File separation has been a worrying consideration for many practitioners who may want to incorporate NiTi instruments into their practice. It is undeniable that instruments will break if used beyond their physical strength or due to accumulation of fatigue damages. Wolcott et al.19 reported that the incidence of breakage of ProTaper (first-time use) was 17.7%, with the F3 file showing the greatest amount of separation.19 In contrast, only 4 files in total had separated, giving an incidence of 1.0% for all files used in the present study. Careless usage of the NiTi files and inherent or induced defects in the instrument would be the main reason of fracture here. While one may think that experienced users may be able to limit the amount of instrument breakage, Generali et al.20 reported that there was no significant difference in the amount of separation for WO Primary file between experienced practitioners and beginners; one reason might be related to the amount of stresses caused to the instrument for such single-file system.

In this study, 71% students preferred the WO after using the two NiTi systems for the first time. The reciprocating motion was associated with a significant reduction in the amount of 'screw-in' sensation experienced by the students. The reduced tendency of reciprocating files to 'screw in' to the canal was due to the periodic change in rotation direction. The fatigue resistance of the instrument operated in this motion is also enhanced, compared with the continuous rotation mode.21, 22 Despite being the preferred system, WO was inferior to PTU in the score for 'Feeling of Safety'. The multi-step, serial enlargement of the canal might have imparted a feeling of being safer and under control, than the use of one single file to complete the canal enlargement. The subjective feeling of PTU being more flexible than WO (see result in Table 1) might have also contributed to the 'feeling of safety' with the use of PTU instrument. Considering PTU is made of conventional NiTi alloy and WO made of M-wire (Dentsply Maillefer) with slightly different cross sectional configuration, there should be little difference in flexibility or, arguably, more flexible for WO.23 The reciprocating movement of WO files might have masked the tactile sensation of beginner users. The S1 and S2 files of PTU system have a smaller diameter and apical taper than WO Primary file, which could have given the students such a perception that PTU system is more flexible than WO.

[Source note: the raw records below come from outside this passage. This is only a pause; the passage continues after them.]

Lemma every_challenge_is_gated_witness :
  let run := evaluate_request Z.of_nat (default_conf "s") "192.0.2.1" "curl/7.1" "/" "GET" "" ∅ sample_engine in
  ∃ fv w1 n, get_unsolved_challenge_count "192.0.2.1" fv w1 = (Ok n, run.2) ∧ n < 10.
Proof.
  intros run.
  set (r := match run.1 with Ok r => r | Raise _ => plain_result CHALLENGED None end).
  assert (E : run = (Ok r, run.2)) by (vm_compute; reflexivity).
  assert (Hc : er_verdict r = CHALLENGED) by (vm_compute; reflexivity).
  exact (every_challenge_is_gated _ _ _ _ _ _ _ _ _ _ _ E Hc).
Defined.

Lemma recorded_block_is_attributed_witness :
  ∃ r, (step_blocked_ip "192.0.2.1"
          (record_block_verdict "192.0.2.1" 300 (Some (uuid_str 42)) sample_engine).2).1 = Ok (Some r) ∧
       er_verdict r = BLOCKED ∧ er_matched_rule_id r = Some 42.
Proof.
  set (rec := record_block_verdict "192.0.2.1" 300 (Some (uuid_str 42)) sample_engine).
  assert (E : rec = (Ok tt, rec.2)) by (vm_compute; reflexivity).
  destruct (step_blocked_ip "192.0.2.1" rec.2) as [[o|e] w3] eqn:Es; [|vm_compute in Es; discriminate Es].
  assert (Hu : 0 <= 42 < 2 ^ 128) by (split; [discriminate|reflexivity]).
  assert (Ht : w_now rec.2 < w_now sample_engine + 300 * second) by (vm_compute; reflexivity).
  destruct (recorded_block_is_attributed "192.0.2.1" 300 42 sample_engine rec.2 rec.2 w3 tt o Hu E
              eq_refl Ht Es) as (r & -> & H1 & H2 & _).
  exists r. split; [reflexivity|]. split; [exact H1|exact H2].
Defined.

Lemma score_verdict_monotone_witness :
  severity (score_to_verdict (default_conf "s") 4).1 <= severity (score_to_verdict (default_conf "s") 8).1.
Proof.
  apply (score_verdict_monotone (P:=LiteRe) (default_conf "s") "/.env" 4 8); discriminate.
Defined.

(** An address challenged ten times, whose escalation rule was rejected. *)
Definition escalated_world : World MemRedis LiteRe :=
  {| (sample_world [sample_rule] []) with w_redis :=
       {| mem := {[challenged_key "192.0.2.1" := {| e_val := VString "10"; e_exp := None |}]} |} |}.

Lemma rejected_escalation_still_blocks_witness :
  let run := gate_challenge_or_escalate Z.of_nat (default_conf "s") "192.0.2.1"
               (plain_result CHALLENGED None) "unknown" escalated_world in
  ∃ r row, run.1 = Ok r ∧ er_verdict r = BLOCKED ∧ br_is_active row = false ∧
    peek_str (w_now run.2) (ks run.2) (blocked_ip_key "192.0.2.1") = Some (uuid_str (br_id row)).
Proof.
  intros run.
  set (cnt := get_unsolved_challenge_count "192.0.2.1" "unknown" escalated_world).
  set (r := match run.1 with Ok r => r | Raise _ => plain_result CHALLENGED None end).
  assert (E1 : cnt = (Ok 10, cnt.2)) by (vm_compute; reflexivity).
  assert (E2 : run = (Ok r, run.2)) by (vm_compute; reflexivity).
  destruct (rejected_escalation_still_blocks Z.of_nat (default_conf "s") "192.0.2.1" "unknown"
    (plain_result CHALLENGED None) escalated_world cnt.2 run.2 sample_rule 10 r
    eq_refl eq_refl eq_refl eq_refl E1 ltac:(vm_compute; discriminate) E2)
    as (H1 & row & _ & H2 & _ & H3).
  exists r, row. split; [vm_compute; reflexivity|]. split; [exact H1|]. split; [exact H2|].
  apply H3. reflexivity.
Defined.

Lemma default_exemptions_disable_no_referer_witness :
  let conf := {| (default_conf "s") with DJANGO_WAF_CHALLENGE_NO_REFERER := true |} in
  step_no_referer Z.of_nat conf "192.0.2.1" "/login/" "" "unknown" sample_engine = (Ok None, sample_engine).
Proof. intros conf. apply default_exemptions_disable_no_referer; reflexivity. Defined.

(** 4301 digits. *)
Fixpoint nines (n : nat) : string := match n with O => EmptyString | S n => String "9" (nines n) end.

Lemma nines_digits n : str_forall is_digit (nines n) = true ∧ String.length (nines n) = n.
Proof.
  induction n as [|n [IH1 IH2]]; [split; reflexivity|]. split; simpl; [exact IH1|by rewrite IH2].
Defined.
(* ===== verification/Challenge.v ===== *)
(** * Proof-of-work challenges ([services/challenge_service.py])

    Issuing a token, verifying a solution (a state machine on the token's
    status), and the signed cookie that lets a solver pass. *)

From Stdlib Require Import ZArith Lia Ascii String.
From stdpp Require Import base tactics option list strings numbers gmap.
From S2P Require Import Prelude PyStr IpAddress Hash PyTime Codec Regex Conf.
From S2P Require Import Redis Http Models AutoRule RuleEngine RuleEngineProofs.

Open Scope Z_scope.

(** ** Difficulty *)

(** [_is_mobile_user_agent]. *)
Definition is_mobile_user_agent (user_agent : string) : bool :=
  if str_empty user_agent then false else
  let ua := lower user_agent in
  str_in "mobi" ua || str_in "iphone" ua || str_in "ipod" ua.

(** [_pick_difficulty]. *)
Definition pick_difficulty (conf : Conf) (user_agent : string) : Z :=
  let value := if is_mobile_user_agent user_agent then DJANGO_WAF_CHALLENGE_DIFFICULTY_MOBILE conf
               else DJANGO_WAF_CHALLENGE_DIFFICULTY_DESKTOP conf in
  default (DJANGO_WAF_CHALLENGE_DIFFICULTY conf) value.

(** [_digest_has_leading_zero_bits]. *)
Definition digest_has_leading_zero_bits (digest : list Z) (bits : Z) : bool :=
  if bits <=? 0 then true else
  let full_bytes := bits / 8 in
  let remainder := bits mod 8 in
  if Z.of_nat (length digest) <? full_bytes + (if remainder =? 0 then 0 else 1) then false
  else if existsb (λ b, negb (b =? 0)) (take (Z.to_nat full_bytes) digest) then false
  else if remainder =? 0 then true
  else
    let mask := Z.land (Z.shiftl 255 (8 - remainder)) 255 in
    Z.land (nth (Z.to_nat full_bytes) digest 0) mask =? 0.

(** ** The token life cycle *)

Definition challenge_key (token : string) : string := "waf:challenge:" +:+ token.

(** [int(data["difficulty"])]. *)
Definition json_int (v : json) : res Z :=
  match v with
  | JInt z => Ok z
  | JBool b => Ok (if b then 1 else 0)
  | JStr s => match py_int s with Some z => Ok z | None => Raise ValueError end
  | _ => Raise (OtherError "TypeError")
  end.

Definition challenge_payload (ip : string) (difficulty expires_at : Z) : json :=
  JObj [("ip", JStr ip); ("difficulty", JInt difficulty); ("expires", JStr (isoformat expires_at))].

(** The [try] block on the Redis copy: [Ok None] when it is absent or corrupt. *)
Definition cached_challenge (raw : option string) : res (option (json * Z)) :=
  match raw with
  | None => Ok None
  | Some s =>
      if str_empty s then Ok None else
      match loads s with
      | None => Ok None                          (* JSONDecodeError *)
      | Some data =>
          match res_bind (jget data "ip") (λ stored_ip,
                res_bind (res_bind (jget data "difficulty") json_int) (λ difficulty,
                Ok (stored_ip, difficulty))) with
          | Ok p => Ok (Some p)
          | Raise e => if bool_decide (e = KeyError) then Ok None else Raise e
          end
      end
  end.

Section Challenge.
Context {R P : Type} `{RedisClient R} (token_hex : nat → string) (conf : Conf).
Abbreviation W := (World R P).

(** [ChallengeToken.objects.get(token=token)]. *)
Definition get_token (token : string) : M W ChallengeToken :=
  found <- db_read (λ w, List.find (λ c, bool_decide (ct_token c = token)) (w_tokens w)) ;;
  match found with Some c => ret c | None => raise DoesNotExist end.

(** [token_obj.save(update_fields=...)]: the row of this token is replaced.
    The width of the [nonce] column (128) is not enforced: a database that does
    (PostgreSQL) raises on a longer nonce, SQLite stores it. *)
Definition save_token (c : ChallengeToken) : M W unit :=
  db_write (λ w, {| w with w_tokens :=
    map (λ d, if bool_decide (ct_token d = ct_token c) then c else d) (w_tokens w) |}).

(** [issue_challenge]; the signal is not part of the model. *)
Definition issue_challenge (ip user_agent : string) : M W ChallengeToken :=
  token <- draw token_hex ;;
  let difficulty := pick_difficulty conf user_agent in
  let ttl := DJANGO_WAF_CHALLENGE_COOKIE_TTL conf in
  t <- clock ;;
  let expires_at := t + ttl * usec in
  let challenge_token := {| ct_token := token; ct_ip_address := ip; ct_difficulty := difficulty;
    ct_nonce := ""; ct_status := ChallengeStatus_PENDING; ct_issued_at := t;
    ct_expires_at := expires_at; ct_solved_at := None |} in
  existing <- db_read (λ w, existsb (λ c, bool_decide (ct_token c = token)) (w_tokens w)) ;;
  if existing then raise IntegrityError else
  db_write (λ w, {| w with w_tokens := w_tokens w ++ [challenge_token] |}) ;;;
  send (SETEX (challenge_key token) ttl (dumps (challenge_payload ip difficulty expires_at))) ;;;
  ret challenge_token.
(* ===== verification/FormDefences.v ===== *)
(** * The form defences ([forms/defences/], [forms/services/counters.py],
    [forms/credentials.py])

    Each defence inspects one submission and returns an [Outcome].  Those that
    read Redis are computations on the client's state; a client that is down
    raises, as a missing one does ([None] has no attributes). *)

From Stdlib Require Import ZArith QArith Lia Ascii String.
From stdpp Require Import base tactics option list strings numbers gmap.
From S2P Require Import Prelude PyStr IpAddress Hash PyTime Base64 Conf Redis.
From S2P Require Import ClientIp Http SignedCookies Challenge FormTokens.

Open Scope Z_scope.

(** ** [defences/base.py] *)

(** The literal type [Verdict]. *)
Inductive DefenceVerdict : Type := pass | flag | block.

#[export] Instance DefenceVerdict_eq_dec : EqDecision DefenceVerdict.
Proof. solve_decision. Defined.

Record Outcome : Type := {
  oc_verdict : DefenceVerdict;
  oc_score : Q;
  oc_reason : string;
  oc_public_message : string;
}.

Definition passed : Outcome :=
  {| oc_verdict := pass; oc_score := 0; oc_reason := ""; oc_public_message := "" |}.
Definition flagged (score : Q) (reason : string) : Outcome :=
  {| oc_verdict := flag; oc_score := score; oc_reason := reason; oc_public_message := "" |}.
Definition blocked (reason : string) (score : Q) : Outcome :=
  {| oc_verdict := block; oc_score := score; oc_reason := reason; oc_public_message := "" |}.

(** The per-form configuration: the keys the defences read from [ctx.config]. *)
Record FormConfig : Type := {
  fc_token_ttl : option Z;
  fc_field_names : option (list string);
  fc_min_fill_seconds : option Q;
  fc_max_fill_seconds : option Q;
  fc_ip_limit : option Z;
  fc_limit : option Z;
  fc_difficulty : option Z;
  fc_token_nonce : option string;
}.

Definition no_config : FormConfig := {|
  fc_token_ttl := None; fc_field_names := None; fc_min_fill_seconds := None;
  fc_max_fill_seconds := None; fc_ip_limit := None; fc_limit := None; fc_difficulty := None;
  fc_token_nonce := None |}.

(** Form data after [scalarise_submitted_data]: one string per name. *)
Abbreviation Data := (gmap string string).

(** [data.get(name) or ""]. *)
Definition data_get (d : Data) (name : string) : string := default "" (d !! name).

Record EvaluateContext : Type := {
  ec_form_id : string;
  ec_request : Request;
  ec_submitted_data : Data;
  ec_config : FormConfig;
  ec_token_payload : option TokenPayload;
}.

Definition Qltb (a b : Q) : bool := negb (Qle_bool b a).

(** A duration in microseconds as seconds ([timedelta.total_seconds()]). *)
Definition total_seconds (us : Z) : Q := us # 1000000.

(** ** Counters *)

Definition hash_identifier (identifier : string) : string := hexdigest (sha256 (encode identifier)).
Definition cred_account_key (identifier : string) : string :=
  "waf:form:cred_fail:account:" +:+ hash_identifier identifier.
Definition cred_ip_key (ip : string) : string := "waf:form:cred_fail:ip:" +:+ ip.
Definition signup_ip_key (ip : string) : string := "waf:form:signup:" +:+ ip.

Section Counters.
Context {R : Type} `{RedisClient R}.

(** [int(results[i])]. *)
Definition int_reply (v : reply) : res Z :=
  match v with
  | RInt n => Ok n
  | RBulk s => match py_int s with Some n => Ok n | None => Raise ValueError end
  | _ => Raise (OtherError "TypeError")
  end.

Definition record_credential_failure (now : Z) (identifier ip : string) (window_seconds : Z)
  : M R (Z * Z) :=
  if str_empty identifier || str_empty ip then ret (0, 0) else
  try_except
    (results <- exec_pipe now
       [INCR (cred_account_key identifier); EXPIRE (cred_account_key identifier) window_seconds;
        INCR (cred_ip_key ip); EXPIRE (cred_ip_key ip) window_seconds] ;;
     match results with
     | a :: _ :: b :: _ =>
         account_count <- lift_res (int_reply a) ;;
         ip_count <- lift_res (int_reply b) ;;
         ret (account_count, ip_count)
     | _ => ret (0, 0)
     end)
    (λ _, ret (0, 0)).

(** What [credential_ip_count], [credential_account_count] and [signup_count]
    share: read a counter, 0 on any failure. *)
Definition read_counter (now : Z) (key : string) : M R Z :=
  try_except
    (raw <- redis_get now key ;;
     match raw with
     | None => ret 0
     | Some s => match py_int s with Some n => ret n | None => raise ValueError end
     end)
    (λ _, ret 0).

Definition credential_ip_count (now : Z) (ip : string) : M R Z :=
  if str_empty ip then ret 0 else read_counter now (cred_ip_key ip).
Definition credential_account_count (now : Z) (identifier : string) : M R Z :=
  if str_empty identifier then ret 0 else read_counter now (cred_account_key identifier).
Definition signup_count (now : Z) (ip : string) : M R Z :=
  if str_empty ip then ret 0 else read_counter now (signup_ip_key ip).

Definition record_signup (now : Z) (ip : string) (window_seconds : Z) : M R Z :=
  if str_empty ip then ret 0 else
  try_except
    (results <- exec_pipe now [INCR (signup_ip_key ip); EXPIRE (signup_ip_key ip) window_seconds] ;;
     match results with a :: _ => lift_res (int_reply a) | [] => ret 0 end)
    (λ _, ret 0).

(** [waf_record_credential_failure]: the counts, and whether
    [credential_attack_observed] is sent. *)
Definition waf_record_credential_failure (conf : Conf) (has_redis : bool) (now : Z) (rq : Request)
    (identifier : string) : M R ((Z * Z) * bool) :=
  let ip := resolve_client_ip conf (rq_meta rq) in
  if str_empty identifier || str_empty ip || negb has_redis then ret ((0, 0), false) else
  counts <- record_credential_failure now identifier ip
              (DJANGO_WAF_FORM_CREDENTIAL_THROTTLE_WINDOW conf) ;;
  ret (counts, (0 <? counts.1)
               && (counts.1 =? DJANGO_WAF_FORM_CREDENTIAL_THROTTLE_LIMIT conf)).
End Counters.

(** ** The defences *)

Definition TOKEN_FIELD_NAME : string := "waf_token".
Definition MARKER_GRACE_SECONDS : Z := 5.
Definition IP_CHANGED_SCORE : Q := 3.

Definition extract_ip (conf : Conf) (rq : Request) : string := resolve_client_ip conf (rq_meta rq).

(** [_user_id]. *)
Definition user_id (rq : Request) : string :=
  match rq_user rq with
  | Some u => if u_is_authenticated u then default "" (u_pk u) else ""
  | None => ""
  end.

Definition user_agent_of (rq : Request) : string := meta_get (rq_meta rq) "HTTP_USER_AGENT".

(** [_pick_field_names]. *)
Definition pick_field_names (form_id : string) (pool : list string) (count : nat) : list string :=
  match pool with
  | [] => []
  | _ =>
      let len := length pool in
      let offset := Z.to_nat (be_value (take 4 (sha256 (encode form_id))) mod Z.of_nat len) in
      map (λ i, nth ((offset + i) mod len) pool "") (seq 0 (Nat.min count len))
  end.

Definition FIELDS_PER_FORM : nat := 2.

Definition honeypot_names (conf : Conf) (form_id : string) (config : FormConfig) : list string :=
  pick_field_names form_id
    (default (DJANGO_WAF_FORM_HONEYPOT_FIELD_NAMES conf) (fc_field_names config)) FIELDS_PER_FORM.

Definition honeypot_evaluate (conf : Conf) (ctx : EvaluateContext) : Outcome :=
  match List.find (λ name, negb (str_empty (data_get (ec_submitted_data ctx) name)))
          (honeypot_names conf (ec_form_id ctx) (ec_config ctx)) with
  | Some name => blocked ("honeypot:" +:+ name) 5
  | None => passed
  end.

Definition TOO_FAST_THRESHOLD_SECONDS : Q := 1 # 2.

Definition time_trap_evaluate (conf : Conf) (now : Z) (ctx : EvaluateContext) : Outcome :=
  match ec_token_payload ctx with
  | None => passed
  | Some payload =>
      let min_seconds :=
        default (DJANGO_WAF_FORM_TIME_TRAP_MIN_SECONDS conf) (fc_min_fill_seconds (ec_config ctx)) in
      let max_seconds :=
        default (DJANGO_WAF_FORM_TIME_TRAP_MAX_SECONDS conf) (fc_max_fill_seconds (ec_config ctx)) in
      let delta := total_seconds (now - tp_render_time payload) in
      if Qltb delta TOO_FAST_THRESHOLD_SECONDS then blocked "time_trap:too_fast" 5
      else if Qltb delta min_seconds then flagged 2 "time_trap:fast"
      else if Qltb max_seconds delta then flagged 2 "time_trap:expired"
      else passed
  end.

Definition ua_consistency_evaluate (ctx : EvaluateContext) : Outcome :=
  match ec_token_payload ctx with
  | None => passed
  | Some payload =>
      if negb (bool_decide (hash_user_agent (user_agent_of (ec_request ctx)) = tp_ua_hash payload))
      then flagged 2 "ua_consistency:changed" else passed
  end.

(** [js_touch._expected_value]. *)
Definition js_expected_value (conf : Conf) (token_nonce : string) : string :=
  str_take 16 (hexdigest (hmac_sha256 (get_signing_key conf) (encode ("js_touch:" +:+ token_nonce)))).

Definition JS_TOUCH_FIELD : string := "waf_js_touch".

Definition js_touch_evaluate (conf : Conf) (ctx : EvaluateContext) : Outcome :=
  let value := data_get (ec_submitted_data ctx) JS_TOUCH_FIELD in
  if bool_decide (value = "unset") then flagged (3 # 2) "js_touch:not_set"
  else if str_empty value then flagged (3 # 2) "js_touch:missing"
  else
    let nonce := match ec_token_payload ctx with
                 | Some payload => tp_nonce payload
                 | None => default (ec_form_id ctx) (fc_token_nonce (ec_config ctx))
                 end in
    if negb (bool_decide (value = js_expected_value conf nonce))
    then flagged (3 # 2) "js_touch:invalid" else passed.

Definition NONCE_FIELD : string := "waf_pow_nonce".
Definition TOKEN_BIND_FIELD : string := "waf_pow_token".

(** [pow_gate._verify_nonce]. *)
Definition verify_nonce (token_nonce candidate_nonce : string) (difficulty : Z) : bool :=
  digest_has_leading_zero_bits (sha256 (encode (token_nonce +:+ ":" +:+ candidate_nonce))) difficulty.

Definition pow_gate_evaluate (conf : Conf) (ctx : EvaluateContext) : Outcome :=
  let difficulty := default (DJANGO_WAF_FORM_POW_DIFFICULTY conf) (fc_difficulty (ec_config ctx)) in
  let candidate := data_get (ec_submitted_data ctx) NONCE_FIELD in
  if str_empty candidate then blocked "pow_gate:missing" 5 else
  let token_nonce :=
    match ec_token_payload ctx with
    | Some payload => tp_nonce payload
    | None =>
        let bind := data_get (ec_submitted_data ctx) TOKEN_BIND_FIELD in
        if str_empty bind then ec_form_id ctx else bind
    end in
  if negb (verify_nonce token_nonce candidate difficulty) then blocked "pow_gate:invalid" 5 else passed.

Section RedisDefences.
Context {R : Type} `{RedisClient R}.
Context (conf : Conf) (now : Z).
Implicit Types ctx : EvaluateContext.

Definition render_token_evaluate ctx : M R Outcome :=
  let raw := data_get (ec_submitted_data ctx) TOKEN_FIELD_NAME in
  if str_empty raw then ret (blocked "render_token:missing" 5) else
  match verify_token conf raw with
  | Raise ValueError => ret (blocked "render_token:invalid" 5)
  | Raise e => raise e
  | Ok payload =>
      let ttl := default (DJANGO_WAF_FORM_TOKEN_TTL conf) (fc_token_ttl (ec_config ctx)) in
      let rt := tp_render_time payload in
      (* rt + timedelta(seconds=ttl) past year 9999 *)
      if negb (valid_datetime (rt + ttl * usec)) then raise (OtherError "OverflowError") else
      if rt + ttl * usec <? now then ret (blocked "render_token:expired" 5) else
      present <- try_except (marker_exists now (tp_nonce payload)) (λ _, ret true) ;;
      if negb present && (MARKER_GRACE_SECONDS * usec <? now - rt)
      then ret (blocked "render_token:replayed" 5)
      else if negb (str_empty (tp_ip payload))
              && negb (bool_decide (tp_ip payload = extract_ip conf (ec_request ctx)))
      then ret (flagged IP_CHANGED_SCORE "render_token:ip_changed")
      else ret passed
  end.

(** [parse_submitted_payload]: only [ValueError] is caught. *)
Definition parse_submitted_payload (data : Data) : res (option TokenPayload) :=
  let raw := data_get data TOKEN_FIELD_NAME in
  if str_empty raw then Ok None else
  match verify_token conf raw with
  | Ok payload => Ok (Some payload)
  | Raise ValueError => Ok None
  | Raise e => Raise e
  end.

Definition credential_throttle_evaluate ctx : M R Outcome :=
  let ip := resolve_client_ip conf (rq_meta (ec_request ctx)) in
  if str_empty ip then ret passed else
  let limit := default (DJANGO_WAF_FORM_CREDENTIAL_IP_LIMIT conf) (fc_ip_limit (ec_config ctx)) in
  count <- credential_ip_count now ip ;;
  if limit <=? count then ret (flagged 5 "credential_throttle:ip") else ret passed.

Definition signup_velocity_evaluate ctx : M R Outcome :=
  let ip := resolve_client_ip conf (rq_meta (ec_request ctx)) in
  if str_empty ip then ret passed else
  let limit := default (DJANGO_WAF_FORM_SIGNUP_VELOCITY_LIMIT conf) (fc_limit (ec_config ctx)) in
  count <- signup_count now ip ;;
  if limit <=? count then ret (flagged 5 "signup_velocity:ip") else ret passed.
End RedisDefences.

One would expect that preparation using one single file should be quicker than the multi-step rotary instrumentation with multiple files. This is one selling point for reciprocating files. The trend was indeed observed from the times recorded by students in this present study. Interestingly, however, there was little difference in the subjective perception of reduction in 'Instrumentation Time', compared with SS files, for the two systems examined. Considering the experience being the students' first encounter with NiTi engine-files, the reliability of their judgments and of the understanding of criteria may be low and, hence, more data would be preferable. Nonetheless, the present results indicated a significantly higher preference for reciprocating files by beginners and novice operators.